▶ DATASET CONTENT
□ □ □ □ □ □ □
Definition execStream (this : nat) (cmd : string) (timeout : option Z) : M (process C) byte_stream :=
  c ← open_channel this;
  e ← self this env;
  d ← self this envDefaults;
  command ← lift (withEnvPrefix cmd e d);
  stream c (login_shell command) timeout.

Definition error_name (e : read_error) : string :=
  match e with NOT_FOUND => "NOT_FOUND" | READ_FAILED => "READ_FAILED" | READ_BACKEND_ERROR => "BACKEND_ERROR" end.

(** The line [readFailed] writes. *)
Definition failure_line (id : SandboxId) (path : string) (code : read_error) (why : string) : string :=
  replace_all (token_of id) "<token>"
    ("marimohub-compute-armada: sandbox " +:+ id +:+ " could not read " +:+ oneLine path
     +:+ " (" +:+ error_name code +:+ "): " +:+ oneLine why).

Definition readFailed (this : nat) (path : string) (code : read_error) (why : string) : M (process C) ReadFileResult :=
  id ← self this sid;
  warn (failure_line id path code why);;
  mret (ReadFileFailure code).

Definition readThrough (this : nat) (path : string) (read : C -> M (process C) ReadFileOutcome)
    (encode : list ascii -> ReadFileResult) : M (process C) ReadFileResult :=
  outcome ← try_catch (c ← open_channel this; o ← read c; mret (inl o)) (fun e => mret (inr (message e)));
  match outcome with
  | inr why => readFailed this path READ_BACKEND_ERROR why
  | inl read_not_found => mret (ReadFileFailure NOT_FOUND)
  | inl (read_failed why) => readFailed this path READ_FAILED why
  | inl (read_ok bytes) => mret (encode bytes)
  end.

(** Text when the bytes are UTF-8, else base64. *)
Definition encode_guess (bytes : list ascii) : ReadFileResult :=
  match decodeUtf8 bytes with
  | None => ReadFileSuccess (base64_encode bytes) base64
  | Some text => ReadFileSuccess text utf_8
  end.
Definition encode_base64 (bytes : list ascii) : ReadFileResult := ReadFileSuccess (base64_encode bytes) base64.

Definition read_sandbox (this : nat) (path : string) : M (process C) ReadFileResult :=
  readThrough this path (fun c => readFile c path) encode_guess.

(** A whole number of a valid budget. *)
Definition whole (x : num) : Z := match x with Int n => n | _ => 0%Z end.
Definition budget_of (o : BoundedReadOptions) : ReadBudget :=
  {| budget_bytes := whole (maxBytes o); budget_ms := whole (ceil (budget_timeoutMs o)) |}.

Definition read_bounded (this : nat) (path : string) (o : BoundedReadOptions) : M (process C) ReadFileResult :=
  if negb (isValidBudget o) then
    readFailed this path READ_FAILED
      ("maxBytes " +:+ num_to_string (maxBytes o) +:+ " and timeoutMs " +:+ num_to_string (budget_timeoutMs o)
       +:+ " are not a valid budget")
  else readThrough this path (fun c => readFileBounded c path (budget_of o)) encode_base64.

Definition list_sandbox (this : nat) (path : string) (o : option ListFilesOptions) : M (process C) ListFilesResult :=
  listed ← try_catch
    (c ← open_channel this;
     l ← listFiles c path (bool_decide ((o ≫= recursive) = Some true));
     mret (Some l))
    (fun _ => mret None);
  mret (match listed with
        | None => ListFilesFailure LIST_BACKEND_ERROR
        | Some list_not_a_directory => ListFilesFailure NOT_A_DIRECTORY
        | Some (list_failed _) => ListFilesFailure LIST_FAILED
        | Some (list_ok entries) => ListFilesSuccess (toFileInfos entries path o)
        end).

(** How a write that failed is reported. *)
Definition named_write (f : SandboxFileWrite) (r : result unit) : result unit :=
  match r with
  | Ok u => Ok u
  | Err e => throw ("Writing " +:+ write_path f +:+ " failed: " +:+ message e)
  end.

Definition write_batch (c : C) (batch : list SandboxFileWrite) : M (process C) unit :=
  pbind (writeAll c (map (fun f => (write_path f, write_content f)) batch))
    (fun a => lift (first_failure (zip_with named_write batch (fst a)) (snd a))).
(** One step of a program that changes no state. *)
Lemma run_quiet_bind {A B} (p : M (process C) A) (k : A -> M (process C) B) s w :
  (forall I, guarded I starts_nothing (returns (fun _ => True)) p) ->
  let q := run h p s w in
  match value q with
  | Ok a => value (run h (p ≫= k) s w) = value (run h (k a) s (world q)) /\
            final (run h (p ≫= k) s w) = final (run h (k a) s (world q))
  | Err e => value (run h (p ≫= k) s w) = Err e /\ final (run h (p ≫= k) s w) = s
  end.
Proof.
  intros Hp. cbn zeta. pose proof (unchanged h p s w Hp) as Hf. rewrite run_bind. cbn zeta.
  revert Hf. generalize (run h p s w). intros [[a|e] s' w' t]; cbn [value final world]; by intros ->.
Qed.

Lemma run_assign_bind {B} this f (k : M (process C) B) s w :
  run h (assign this f;; k) s w = run h k (on_objects (alter f this) s) w.
Proof. rewrite run_bind. cbn. by destruct (run h k (on_objects (alter f this) s) w). Qed.

Lemma run_defined_bind {A B} this (f : sandbox C -> option A) what a (k : A -> M (process C) B) s w o :
  objects s !! this = Some o -> f o = Some a ->
  run h (x ← self this f ≫= defined what; k x) s w = run h (k a) s w.
Proof.
  intros Ho Hf. rewrite run_bind, run_bind, (run_self _ _ _ _ o), Hf by done. cbn.
  by destruct (run h (k a) s w).
Qed.

(** The object and the shared placement agree: what [reach] leaves. *)
Definition reached this id s : Prop :=
  exists o p, objects s !! this = Some o /\ sid o = id /\ placements s !! id = Some p /\
    channel o = Some (p_channel p) /\ job o = Some (p_job p) /\ sandbox_pod o = p_pod p.

(** No channel is left, in the object or shared. *)
Definition unreached this id s : Prop :=
  exists o, objects s !! this = Some o /\ sid o = id /\ channel o = None /\ placements s !! id = None.
(** From the job to the agent's channel. *)
Lemma reaches this o j pod address s w :
  objects s !! this = Some o -> job o = Some j -> authorised ->
  streams j (comes_up j pod address) ->
  answered (health_request (agent_at (sid o) address pod)) (fun _ => True) ->
  let c := agent_at (sid o) address pod in
  let r := run h (reach config openAgent this) s w in
  value r = Ok tt /\
  objects (final r) !! this = Some (set_channel (Some c) (set_pod (Some pod) o)) /\
  placements (final r) !! sid o = Some {| p_job := j; p_pod := Some pod; p_channel := c |}.
Proof.
  intros Ho Hj Ha Hs Hh. cbn zeta. unfold reach.
  rewrite (run_self_bind _ _ _ _ _ _ o), (run_defined_bind _ _ _ _ j _ _ _ o) by done.
  match goal with |- context [run h (waitForRunning config j ?t ≫= ?k) s w] =>
    pose proof (run_quiet_bind h (waitForRunning config j t) k s w ltac:(intros I; apply guarded_waitForRunning)) as Hw;
    cbn zeta in Hw; rewrite (waitForRunning_value j t pod) in Hw by (done || by (eapply streams_weaken; [|exact Hs]; by intros l [])) end.
  destruct Hw as [-> ->]. rewrite run_assign_bind.
  set (s1 := on_objects (alter (set_pod (Some pod)) this) s). set (o1 := set_pod (Some pod) o).
  assert (objects s1 !! this = Some o1) as Ho1 by (simpl; by rewrite lookup_alter_eq, Ho).
  rewrite (run_defined_bind _ _ _ _ j _ _ _ o1) by done. generalize (world (run h (waitForRunning config j DEFAULT_RUNNING_TIMEOUT_MS) s w)). intros w1.
  match goal with |- context [run h (portUrl config j ?p ≫= ?k) s1 w1] =>
    pose proof (run_quiet_bind h (portUrl config j p) k s1 w1 ltac:(intros I; apply guarded_portUrl)) as Hw;
    cbn zeta in Hw; rewrite (portUrl_value j p address) in Hw by (done || by (eapply streams_weaken; [|exact Hs]; by intros l [])) end.
  destruct Hw as [-> ->]. rewrite (run_defined_bind _ _ _ _ pod _ _ _ o1) by done.
  generalize (world (run h (portUrl config j (agentPort config)) s1 w1)). intros w2. cbn zeta.
  unfold openAgent. rewrite plain_bind. change (new_AgentChannel _) with (agent_at (sid o) address pod). set (c := agent_at _ _ _) in *.
  match goal with |- context [run h (ready c ?t ≫= ?k) s1 w2] =>
    pose proof (run_quiet_bind h (ready c t) k s1 w2 ltac:(intros I; apply quiet_ready)) as Hw;
    cbn zeta in Hw; rewrite (agent_ready_value c t) in Hw by done end.
  destruct Hw as [-> ->]. rewrite run_assign_bind.
  set (s2 := on_objects (alter (set_channel (Some c)) this) s1).
  assert (objects s2 !! this = Some (set_channel (Some c) o1)) as Ho2
    by (change (objects s2) with (alter (set_channel (Some c)) this (objects s1)); by rewrite lookup_alter_eq, Ho1).
  rewrite (run_defined_bind _ _ _ _ j _ _ _ _ Ho2) by done. rewrite (run_self_bind _ _ _ _ _ _ _ Ho2).
  cbn. split; [done|]. split; [exact Ho2|apply lookup_insert_eq].
Qed.

(** The way there, whole. *)
Lemma gets_ready this o q j pod address s w :
  objects s !! this = Some o -> channel o = None -> placements s !! sid o = None ->
  value (run h (queue_of config this) s w) = Ok q ->
  authorised -> available o q j -> streams j (comes_up j pod address) ->
  answered (health_request (agent_at (sid o) address pod)) (fun _ => True) ->
  let c := agent_at (sid o) address pod in
  let r := run h (ready_sandbox config openAgent this) s w in
  value r = Ok tt /\
  objects (final r) !! this = Some (set_channel (Some c) (set_pod (Some pod) (set_job (Some j) o))) /\
  placements (final r) !! sid o = Some {| p_job := j; p_pod := Some pod; p_channel := c |}.
Proof.
  intros Ho Hc Hp Hq Ha Hj Hs Hh. cbn zeta. unfold ready_sandbox. rewrite (run_self_bind _ _ _ _ _ _ o), Hc by done.
  rewrite (run_unshared _ _ _ _ o) by done. rewrite run_bind. cbn zeta.
  pose proof (ensured this o q j s w Ho Ha Hq Hj) as He. cbn zeta in He. revert He.
  generalize (run h (ensure_job config this) s w). intros [v s1 w1 t1]. cbn [value final world trace]. intros (-> & Ho1 & Hp1).
  pose proof (reaches this _ j pod address s1 w1 Ho1 eq_refl Ha Hs Hh) as Hr. cbn zeta in Hr. exact Hr.
Qed.
(** C5 A sandbox becomes ready when it can: with its queue known and headers to
    be had, when Armada takes the job (or has it already, when the sandbox
    attaches), its event stream announces the pod and an address for the
    agent's port before anything final about that job, and the agent at that
    address answers, then [ready] succeeds; and the sandbox then holds that
    job, that pod and a channel to that agent with its own token, which it
    shares with the other instances. *)
Theorem ready_succeeds this o q j pod address s w :
  objects s !! this = Some o -> channel o = None -> placements s !! sid o = None ->
  value (run h (queue_of config this) s w) = Ok q ->
  authorised -> available o q j -> streams j (comes_up j pod address) ->
  answered (health_request (agent_at (sid o) address pod)) (fun _ => True) ->
  let c := agent_at (sid o) address pod in
  let r := run h (ready_sandbox config openAgent this) s w in
  value r = Ok tt /\
  objects (final r) !! this = Some (set_channel (Some c) (set_pod (Some pod) (set_job (Some j) o))) /\
  placements (final r) !! sid o = Some {| p_job := j; p_pod := Some pod; p_channel := c |}.
Proof. apply gets_ready. Qed.
End answering.

(** ** Witnesses *)

#[local] Existing Instance example_platform.

(** The events of the job: another's first, then a failure that is retried. *)
Definition coming_up : list string := map q
  ["{'result': {'message': {'running': {'jobId': 'other'}}}}";
   "{'result': {'message': {'failed': {'jobId': '01h', 'retryable': true}}}}";
   "{'result': {'message': {'running': {'jobId': '01h', 'clusterId': 'c1', 'podName': 'pod-1', 'podNamespace': 'hub'}}}}";
   "{'result': {'message': {'ingressInfo': {'jobId': '01h', 'ingressAddresses': {'2718': 'kernel.example', '8718': 'pod-1.example'}}}}}"].
Lemma started_as_asked {W} (h : handler W) this cmd o s w p :
  value (run h (startProcess_sandbox config openAgent this cmd o) s w) = Ok p ->
  process_command p = cmd /\ forall id, o ≫= processId = Some id -> process_id p = id.
Proof.
  intros Hv. assert (guarded (fun _ => True) (fun _ => True)
    (returns (fun p => process_command p = cmd /\ forall id, o ≫= processId = Some id -> process_id p = id))
    (startProcess_sandbox config openAgent this cmd o)) as Hg.
  { unfold startProcess_sandbox.
    repeat (eapply (guarded_bind _ _ (fun _ => True)); [eapply guarded_weaken; [..|apply guarded_any]; [done|by intros []]|intros ? _]).
    split; [done|]. intros id' Hid. cbn [process_id]. by rewrite Hid. }
  destruct (guarded_run _ _ _ h _ s w Hg Logic.I) as (Hr & _). by rewrite Hv in Hr.
Qed.

(** A sandbox of the process keeps its contract. *)
Lemma contract_kept this s : holds LC s -> usable this s -> contract s (ArmadaSandbox config this).
Proof.
  intros Hs Hu. pose proof (usable_there _ _ Hu) as Ht. constructor; cbn [ArmadaSandbox supportsBucketMount inst_exec inst_readFile
    inst_readFileBounded inst_listFiles inst_isPortReady inst_gitCheckout inst_setEnvVars inst_mountBucket inst_unmountBucket inst_ready].
  - intros cmd t. by apply exec_sandbox_answers.
  - intros path. apply readThrough_answers; [done..|]. intros c. apply calm_readFile.
  - intros path o. unfold read_bounded. destruct (negb (isValidBudget o)); [by apply readFailed_answers|].
    apply readThrough_answers; [done..|]. intros c. apply calm_readFileBounded.
  - intros path o W h w. unfold list_sandbox. rewrite run_bind. cbn zeta.
    match goal with |- context [run h (try_catch ?p ?k) s w] => destruct (try_answers p (fun _ => None) s W h w) as [a Ha] end.
    rewrite Ha. by eexists.
  - intros port m path. by apply isPortReady_answers_sandbox.
  - intros repo o W h w e. by apply gitCheckout_reports.
  - intros vars b W h w e. apply setEnvVars_all_or_none.
  - intros o _ W h w. by eexists.
  - intros path W h w. by eexists.
  - intros W W' h h' w w'. by apply ready_sandbox_idempotent.
  - intros cmd o W h w p. cbn [ArmadaSandbox inst_startProcess]. rewrite run_bind. cbn zeta.
    destruct (value (run h (startProcess_sandbox config openAgent this cmd o) s w)) as [q|e] eqn:Hq; [|done].
    intros [= <-]. destruct (started_as_asked h this cmd o s w q Hq) as [Hc Hi].
    split; [done|]. split; [done|]. intros s'. apply process_keeps_contract.
Qed.
End keeping.

(** ** The provider *)

(** [create] is synchronous: a change of the state, and the sandbox, at the
    address the allocator gives. *)
Record SandboxProvider (S : Type) := {
  provider_capabilities : capabilities;
  provider_create : nat -> SandboxId -> option CreateSandboxOptions -> S -> S * SandboxInstance S;
  provider_proxy : request -> option response;
  provider_listActive : option (nat -> M S (list ActiveSandbox))
}.
Arguments provider_capabilities {S} _.
Arguments provider_create {S} _ _ _ _ _.
Arguments provider_proxy {S} _ _.
Arguments provider_listActive {S} _.

Definition ArmadaProvider `{Platform} (config : ArmadaConfig) : SandboxProvider (process AgentEndpoint) :=
  {| provider_capabilities := declared (new_ArmadaCompute config);
     provider_create at_ id o s := (create at_ id o s, ArmadaSandbox config at_);
     provider_proxy := proxy;
     provider_listActive := list_active (new_ArmadaCompute config) |}.

(** What [ArmadaCompute] offers besides. *)
Definition attach `{Platform} (config : ArmadaConfig) (at_ : nat) (id : SandboxId) (o : option CreateSandboxOptions)
    (s : process AgentEndpoint) : process AgentEndpoint * SandboxInstance (process AgentEndpoint) :=
  (connectExisting at_ id o s, ArmadaSandbox config at_).

(** Every sandbox of a process that runs is usable. *)
Lemma reached_usable `{Platform} config kind x n :
  rtc (service_step config kind) started x -> (n < length (births x))%nat -> usable n (shared (running x)).
Proof.
  intros Hx Hn. pose proof (orderly_reached config kind x Hx) as (_ & Hb & _). destruct (Hb n Hn) as [o Ho].
  pose proof (service_ok_reached config kind x Hx) as (_ & _ & [Hok _] & _). destruct (Hok n o Ho) as (_ & _ & _ & He & Hd).
  by exists o.
Qed.

(** C12 Every sandbox the provider ever made keeps its contract, at every moment
    of the process, however its operations interleave and whatever is
    answered; and so does one it makes now, by [create] or by
    [connectExisting], from the start.  Executing, reading and listing never
    throw, nor does asking for a port; a checkout that fails says so;
    variables are set all or none; mounting is refused as declared; a ready
    sandbox is made ready again for nothing; and a process it starts is the one
    asked for, which may be killed, waited for and read at any later moment. *)
Theorem sandbox_keeps_contract `{Platform} config x :
  rtc (service_step config (fun _ => True)) started x ->
  (forall n, (n < length (births x))%nat -> contract (shared (running x)) (ArmadaSandbox config n)) /\
  forall id o,
    let '(s, i) := provider_create (ArmadaProvider config) (length (births x)) id o (shared (running x)) in
    let '(s', i') := attach config (length (births x)) id o (shared (running x)) in
    contract s i /\ contract s' i'.
Proof.
  assert (forall y n, rtc (service_step config (fun _ => True)) started y -> (n < length (births y))%nat ->
            contract (shared (running y)) (ArmadaSandbox config n)) as Hall.
  { intros y n Hy Hn. apply contract_kept; [by apply (orderly_reached config (fun _ => True))|by eapply reached_usable]. }
  intros Hx. split; [intros n Hn; by apply Hall|]. intros id o. unfold attach. cbn [ArmadaProvider provider_create].
  destruct x as [p bs]. cbn [running births] in *. split.
  - apply (Hall {| running := with_shared (create (length bs) id o (shared p)) p; births := bs ++ [(id, false)] |}).
    + eapply rtc_r; [exact Hx|by apply svc_create].
    + cbn. rewrite length_app. cbn. lia.
  - apply (Hall {| running := with_shared (connectExisting (length bs) id o (shared p)) p; births := bs ++ [(id, true)] |}).
    + eapply rtc_r; [exact Hx|by apply svc_connect].
    + cbn. rewrite length_app. cbn. lia.
Qed.

(** ** Witness *)

#[local] Existing Instance example_platform.

(** The sandbox that was made ready, where the agent answers nothing more:
    its files cannot be read, and reading says so. *)
Lemma sandbox_keeps_contract_witness :
  exists r, value (run offline (inst_readFile (ArmadaSandbox example_config 0) "/etc/hostname") (shared (running made_service)) tt) = Ok r /\
    r = ReadFileFailure READ_BACKEND_ERROR.
Proof.
  destruct (sandbox_keeps_contract example_config made_service made_reached) as [Hc _].
  destruct (readFile_answers _ _ (Hc 0%nat (Nat.lt_0_succ 0)) "/etc/hostname" unit offline tt) as [r Hr].
  exists r. split; [exact Hr|]. vm_compute in Hr. by injection Hr as <-.
Defined.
□ □ □ □ □ □ □
Reproduce each line from the listing above that includes the word "ArmadaConfig".

Definition ArmadaProvider `{Platform} (config : ArmadaConfig) : SandboxProvider (process AgentEndpoint) :=
Definition attach `{Platform} (config : ArmadaConfig) (at_ : nat) (id : SandboxId) (o : option CreateSandboxOptions)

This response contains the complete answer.